What needs to be done
Every line from the one with "split_and!; [split; cbn" to the one with "symmetry in Ha.", including those two, is to be copied exactly; all other lines of the entries below are left out.

Information supplied
Lemma lt_insert_spec s r : lt_ok s ->
  match lt_insert s r with
  | Ret (s', added) => lt_ok s' /\ added = bool_decide (r ∉ lt_rows s) /\ lt_rows s' ≡ₚ (if added then r :: lt_rows s else lt_rows s)
  | Panic => lt_stuck (lt_rows s)
  | OutOfFuel => False
  end.
Proof.
  intros [Hg Hlen]. pose proof (row_at_id r) as Er. destruct r as [[[[f v] p] m] fp]. cbn [lt_insert row_key row_leaf] in *.
  set (g := default pg_new (fwd s !! (f, v))).
  assert (pg_ok g /\ pg_leaves g = default [] (pg_leaves <$> fwd s !! (f, v))) as [Hok El].
  { unfold g. destruct (fwd s !! (f, v)) as [g0|] eqn:E; simpl; [split; [by apply (Hg (f, v))|done]|apply pg_new_ok]. }
  assert (lt_rows s ≡ₚ map (row_at (f, v)) (pg_leaves g) ++ fwd_rows (delete (f, v) (fwd s))) as Hsplit by (rewrite El; apply fwd_rows_split).
  assert ((f, v, p, m, fp) ∈ lt_rows s <-> (p, m, fp) ∈ pg_leaves g) as Hin.
  { rewrite Hsplit, elem_of_app, <- Er, (list_elem_of_fmap_inj (row_at (f, v))). split; [|by left]. intros [?|(g' & Hg' & _)%fwd_rows_elem]; [done|].
    by rewrite row_at_key, lookup_delete_eq in Hg'. }
  pose proof (pg_insert_spec g (p, m, fp) Hok) as Hi. destruct (pg_insert g (p, m, fp)) as [[g' added]| |]; cbn [mbind outcome_bind]; [| |done].
  - destruct Hi as (Hok' & Ha & Hp). assert (lt_rows (mk_locals (<[(f, v) := g']> (fwd s)) 0) ≡ₚ (if added then (f, v, p, m, fp) :: lt_rows s else lt_rows s)) as Hl.
    { unfold lt_rows at 1. cbn [fwd]. rewrite fwd_rows_insert. apply (Permutation_map (row_at (f, v))) in Hp. rewrite Hp. destruct added; rewrite Hsplit; [|done]. cbn [map]. by rewrite Er. }
    split_and!; [split; cbn [fwd lt_len]|rewrite Ha; apply bool_decide_ext; by rewrite Hin|done].
    + apply map_Forall_insert_2; [|done]. split; [done|]. intros E. rewrite E in Hp. apply Permutation_nil_l in Hp. destruct added; [done|].
      symmetry in Ha. apply bool_decide_eq_false in Ha. apply Ha. rewrite <- Hp. apply not_elem_of_nil.
    + change (lt_rows _) with (lt_rows (mk_locals (<[(f, v) := g']> (fwd s)) 0)). rewrite Hl. destruct added; simpl; rewrite Hlen; lia.
  - exists (f, v), (pg_leaves g). split; [done|]. intros x Hx. rewrite Hsplit. apply elem_of_app. by left.
Qed.

Lemma lt_rows_set (s : store) fv g n r : lt_rows (mk_locals (<[fv := g]> (fwd s)) n) ≡ₚ map (row_at fv) (pg_leaves g) ++ fwd_rows (delete fv (fwd s)) /\
  (r ∈ lt_rows (mk_locals (<[fv := g]> (fwd s)) n) <-> r ∈ map (row_at fv) (pg_leaves g) \/ row_key r <> fv /\ r ∈ lt_rows s).
Proof.
  split; [apply fwd_rows_insert|]. unfold lt_rows. cbn [fwd]. rewrite fwd_rows_insert, elem_of_app. apply or_iff_compat_l. rewrite !fwd_rows_elem. split.
  - intros (g' & [? Hg']%lookup_delete_Some & ?). split; [done|by eauto].
  - intros (Hne & g' & Hg' & ?). exists g'. by rewrite lookup_delete_ne.
Qed.

Lemma absorb_group_spec s fv g : lt_ok s -> pg_ok g -> pg_leaves g <> [] ->
  match absorb_group s (fv, g) with
  | Ret s' => lt_ok s' /\ forall r, r ∈ lt_rows s' <-> r ∈ lt_rows s \/ r ∈ map (row_at fv) (pg_leaves g)
  | Panic => lt_stuck (lt_rows s ++ map (row_at fv) (pg_leaves g))
  | OutOfFuel => False
  end.
Proof.
  intros [Hs Hlen] Hg Hne. cbn [absorb_group]. pose proof (fwd_rows_split (fwd s) fv) as Hsplit. fold (lt_rows s) in Hsplit.
  assert (forall r, r ∈ lt_rows s <-> r ∈ map (row_at fv) (default [] (pg_leaves <$> fwd s !! fv)) \/ row_key r <> fv /\ r ∈ lt_rows s) as Hin.
  { intros r. split; [|intros [?|[]]; [|done]; rewrite Hsplit, elem_of_app; by left]. intros Hr. destruct (decide (row_key r = fv)) as [<-|]; [left|by right].
    apply fwd_rows_elem in Hr as (g' & -> & Hl). apply elem_of_map. exists (row_leaf r). by rewrite row_at_id. }
  destruct (fwd s !! fv) as [g0|] eqn:E; simpl in Hsplit, Hin.
  - destruct (Hs fv g0 E) as [Hg0 _]. pose proof (pg_merge_spec g0 g Hg0 Hg) as Hm. destruct (pg_merge g0 g) as [[g' n]| |]; cbn [mbind outcome_bind]; [| |done].
    + destruct Hm as (Hg' & Hl & ->).
      split; [split; cbn [fwd lt_len]|].
      * apply map_Forall_insert_2; [|done]. split; [done|]. destruct (pg_leaves g) as [|x ls]; [done|]. intros E'. specialize (Hl x). rewrite E', elem_of_nil in Hl. apply Hl. right. apply list_elem_of_here.
      * unfold lt_rows. cbn [fwd]. rewrite fwd_rows_insert, length_app, length_map, Hlen, Hsplit, length_app, length_map, !pg_len_spec by done. lia.
      * intros r. destruct (lt_rows_set s fv g' (lt_len s + (pg_len g' - pg_len g0)) r) as [_ ->]. rewrite (Hin r), !elem_of_map. setoid_rewrite Hl. naive_solver.
    + exists fv, (pg_leaves g0 ++ pg_leaves g). split; [done|]. rewrite map_app. intros x. rewrite !elem_of_app, Hin. tauto.
  - split; [split; cbn [fwd lt_len]|].
    + by apply map_Forall_insert_2.
    + unfold lt_rows. cbn [fwd]. rewrite fwd_rows_insert, length_app, length_map, Hlen, Hsplit, pg_len_spec by done. simpl. lia.
    + intros r. destruct (lt_rows_set s fv g (lt_len s + pg_len g) r) as [_ ->]. rewrite (Hin r), elem_of_nil. tauto.
Qed.

Lemma absorb_fold l : forall s, lt_ok s -> Forall (fun e => pg_ok e.2 /\ pg_leaves e.2 <> []) l ->
  match foldM absorb_group s l with
  | Ret s' => lt_ok s' /\ forall r, r ∈ lt_rows s' <-> r ∈ lt_rows s \/ r ∈ (l ≫= (fun '(fv, g) => map (row_at fv) (pg_leaves g)))
  | Panic => lt_stuck (lt_rows s ++ (l ≫= (fun '(fv, g) => map (row_at fv) (pg_leaves g))))
  | OutOfFuel => False
  end.
Proof.
  induction l as [|[fv g] l IH]; intros s Hs Hl; cbn [foldM mbind list_bind]; [split; [done|]; intros r; rewrite elem_of_nil; tauto|].
  apply Forall_cons in Hl as [[Hg Hne] Hl]. cbn [snd] in *. pose proof (absorb_group_spec s fv g Hs Hg Hne) as Ha. destruct (absorb_group s (fv, g)) as [s1| |]; [| |done].
  - destruct Ha as [Hs1 Hin]. specialize (IH s1 Hs1 Hl). destruct (foldM absorb_group s1 l) as [s'| |]; [| |done].
    + destruct IH as [? IH]. split; [done|]. intros r. rewrite IH, Hin, elem_of_app. tauto.
    + eapply lt_stuck_mono; [|done]. intros r. rewrite !elem_of_app, Hin. tauto.
  - eapply lt_stuck_mono; [|done]. intros r. rewrite !elem_of_app. tauto.
Qed.

Lemma lt_absorb_spec a b : lt_ok a -> lt_ok b ->
  match lt_absorb a b with
  | Ret (a', b') => lt_ok a' /\ (forall r, r ∈ lt_rows a' <-> r ∈ lt_rows a \/ r ∈ lt_rows b) /\ b' = lt_default
  | Panic => lt_stuck (lt_rows a ++ lt_rows b)
  | OutOfFuel => False
  end.
Proof.
  intros Ha [Hb _]. unfold lt_absorb. pose proof (absorb_fold (map_to_list (fwd b)) a Ha) as Hf.
  assert (Forall (fun e => pg_ok e.2 /\ pg_leaves e.2 <> []) (map_to_list (fwd b))) as Hall.
  { apply Forall_forall. intros [fv g] Hin%elem_of_map_to_list. exact (Hb fv g Hin). }
  specialize (Hf Hall). destruct (foldM _ _ _) as [a'| |]; cbn [mbind outcome_bind]; [|done..]. by destruct Hf.
Qed.

(** ** The views agree with the rows *)

Definition row_path (r : row) : F * V * P := let '(f, v, p, _, _) := r in (f, v, p).
Definition row_rest (r : row) : M * Fp := let '(_, _, _, m, fp) := r in (m, fp).

Lemma row_leaf_inj r r' : row_key r = row_key r' -> row_leaf r = row_leaf r' -> r = r'.
Proof. destruct r as [[[[]]]], r' as [[[[]]]]. cbn. congruence. Qed.
Lemma row_rest_inj r r' : row_path r = row_path r' -> row_rest r = row_rest r' -> r = r'.
Proof. destruct r as [[[[]]]], r' as [[[[]]]]. cbn. congruence. Qed.

Lemma group_rows_spec fv g : pg_ok g -> group_rows (fv, g) = Ret (map (row_at fv) (pg_leaves g)).
Proof. intros Hg. destruct fv as [f v]. cbn [group_rows]. rewrite pg_iter_spec by done. cbn [mbind outcome_bind]. f_equal. apply map_ext. by intros [[p m] fp]. Qed.

Lemma view_none_spec s : lt_ok s -> view_none_get s = Ret (Some (lt_rows s)) /\ view_none_iter_all s = Ret [(tt, lt_rows s)].
Proof.
  intros [Hs _]. assert (view_none_get s = Ret (Some (lt_rows s))) as E.
  { unfold view_none_get. rewrite (flat_mapM_Ret _ (fun '(fv, g) => map (row_at fv) (pg_leaves g))); [done|].
    intros [fv g] Hin%elem_of_map_to_list. apply group_rows_spec. by apply (Hs fv g). }
  split; [done|]. unfold view_none_iter_all. by rewrite E.
Qed.

Lemma group_rows_at s fv g : lt_ok s -> fwd s !! fv = Some g -> index_get_ok (lt_rows s) row_key row_leaf fv (Some (pg_leaves g)).
Proof.
  intros Hs Eg. destruct (lk_groups _ Hs fv g Eg) as [Hg Hne]. apply index_get_intro; [apply row_leaf_inj|by apply lt_rows_NoDup|by apply pg_leaves_NoDup|done|].
  intros w. split.
  - intros Hw. exists (row_at fv w). rewrite row_at_key, row_at_leaf. split_and!; [|done..]. apply fwd_rows_elem. exists g. by rewrite row_at_key, row_at_leaf.
  - intros (r & (g' & Hg' & Hl)%fwd_rows_elem & <- & <-). congruence.
Qed.

Lemma view01_get_spec s fv : lt_ok s -> exists o, view01_get s fv = Ret o /\ index_get_ok (lt_rows s) row_key row_leaf fv o.
Proof.
  intros Hs. unfold view01_get. destruct (fwd s !! fv) as [g|] eqn:Eg.
  - rewrite pg_iter_spec by (by apply (lk_groups _ Hs fv)). eexists. split; [done|]. by apply group_rows_at.
  - eexists. split; [done|]. apply index_get_none. intros r (g & Hg & _)%fwd_rows_elem <-. congruence.
Qed.

Lemma lt_rows_key s r : lt_ok s -> r ∈ lt_rows s -> row_key r ∈ map fst (map_to_list (fwd s)).
Proof. intros Hs (g & Hg & _)%fwd_rows_elem. apply elem_of_map. exists (row_key r, g). split; [done|]. by apply elem_of_map_to_list. Qed.

Lemma view01_iter_all_spec s : lt_ok s -> exists out, view01_iter_all s = Ret out /\ index_all_ok (lt_rows s) row_key row_leaf out.
Proof.
  intros Hs. exists (map (fun '(fv, g) => (fv, pg_leaves g)) (map_to_list (fwd s))).
  assert (map fst (map (fun '(fv, g) => (fv, pg_leaves g)) (map_to_list (fwd s))) = map fst (map_to_list (fwd s))) as Ek.
  { rewrite map_map. apply map_ext. by intros [fv g]. }
  split; [|split_and!].
  - unfold view01_iter_all. apply mapM_out_Ret. apply Forall2_fmap_r, Forall_Forall2_diag. apply Forall_forall. intros [fv g] Hin%elem_of_map_to_list.
    cbn. by rewrite pg_iter_spec by (by apply (lk_groups _ Hs fv)).
  - rewrite Ek. apply (NoDup_fst_map_to_list (fwd s)).
  - apply Forall_forall. intros e ([fv g] & -> & Hin%elem_of_map_to_list)%elem_of_map. by apply group_rows_at.
  - intros r Hr. rewrite Ek. by apply lt_rows_key.
Qed.

Lemma view012_get_spec s key : lt_ok s -> exists o, view012_get s key = Ret o /\ index_get_ok (lt_rows s) row_path row_rest key o.
Proof.
  intros Hs. destruct key as [fv p]. unfold view012_get. cbn [fst snd]. destruct (fwd s !! fv) as [g|] eqn:Eg.
  - destruct (lk_groups _ Hs fv g Eg) as [Hg _]. pose proof (pg_get_spec g p Hg) as Hget.
    assert (forall r, r ∈ lt_rows s -> row_path r = (fv, p) -> (p, (row_rest r).1, (row_rest r).2) ∈ pg_leaves g) as Hr.
    { intros [[[[f v] q] m] fp] (g' & Hg' & Hl)%fwd_rows_elem [= <- <-]. cbn in *. congruence. }
    destruct (pg_get g p) as [[l|]| |]; [| |done..]; eexists; (split; [done|]).
    + destruct Hget as (Hne & Hnd & Hl). apply index_get_intro; [apply row_rest_inj|by apply lt_rows_NoDup|done..|]. intros [m fp]. rewrite Hl. split.
      * intros Hin. exists (row_at fv (p, m, fp)). split; [|by destruct fv]. apply fwd_rows_elem. exists g. by rewrite row_at_key, row_at_leaf.
      * intros (r & Hin & Hk & E). specialize (Hr r Hin Hk). by rewrite E in Hr.
    + apply index_get_none. intros r Hin Hk. by apply (Hget (row_rest r).1 (row_rest r).2), Hr.
  - eexists. split; [done|]. apply index_get_none. intros [[[[f v] q] m] fp] (g & Hg & _)%fwd_rows_elem [= <- <-]. cbn in Hg. congruence.
Qed.

(** The buckets of one group. *)
Definition split_leaf (l : leaf_t) : P * (M * Fp) := let '(p, m, fp) := l in (p, (m, fp)).
Definition group_buckets (g : group) : gmap P (list (M * Fp)) := foldl bucket_push ∅ (map split_leaf (pg_leaves g)).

Your solution
    split_and!; [split; cbn [fwd lt_len]|rewrite Ha; apply bool_decide_ext; by rewrite Hin|done].
    + apply map_Forall_insert_2; [|done]. split; [done|]. intros E. rewrite E in Hp. apply Permutation_nil_l in Hp. destruct added; [done|].
      symmetry in Ha. apply bool_decide_eq_false in Ha. apply Ha. rewrite <- Hp. apply not_elem_of_nil.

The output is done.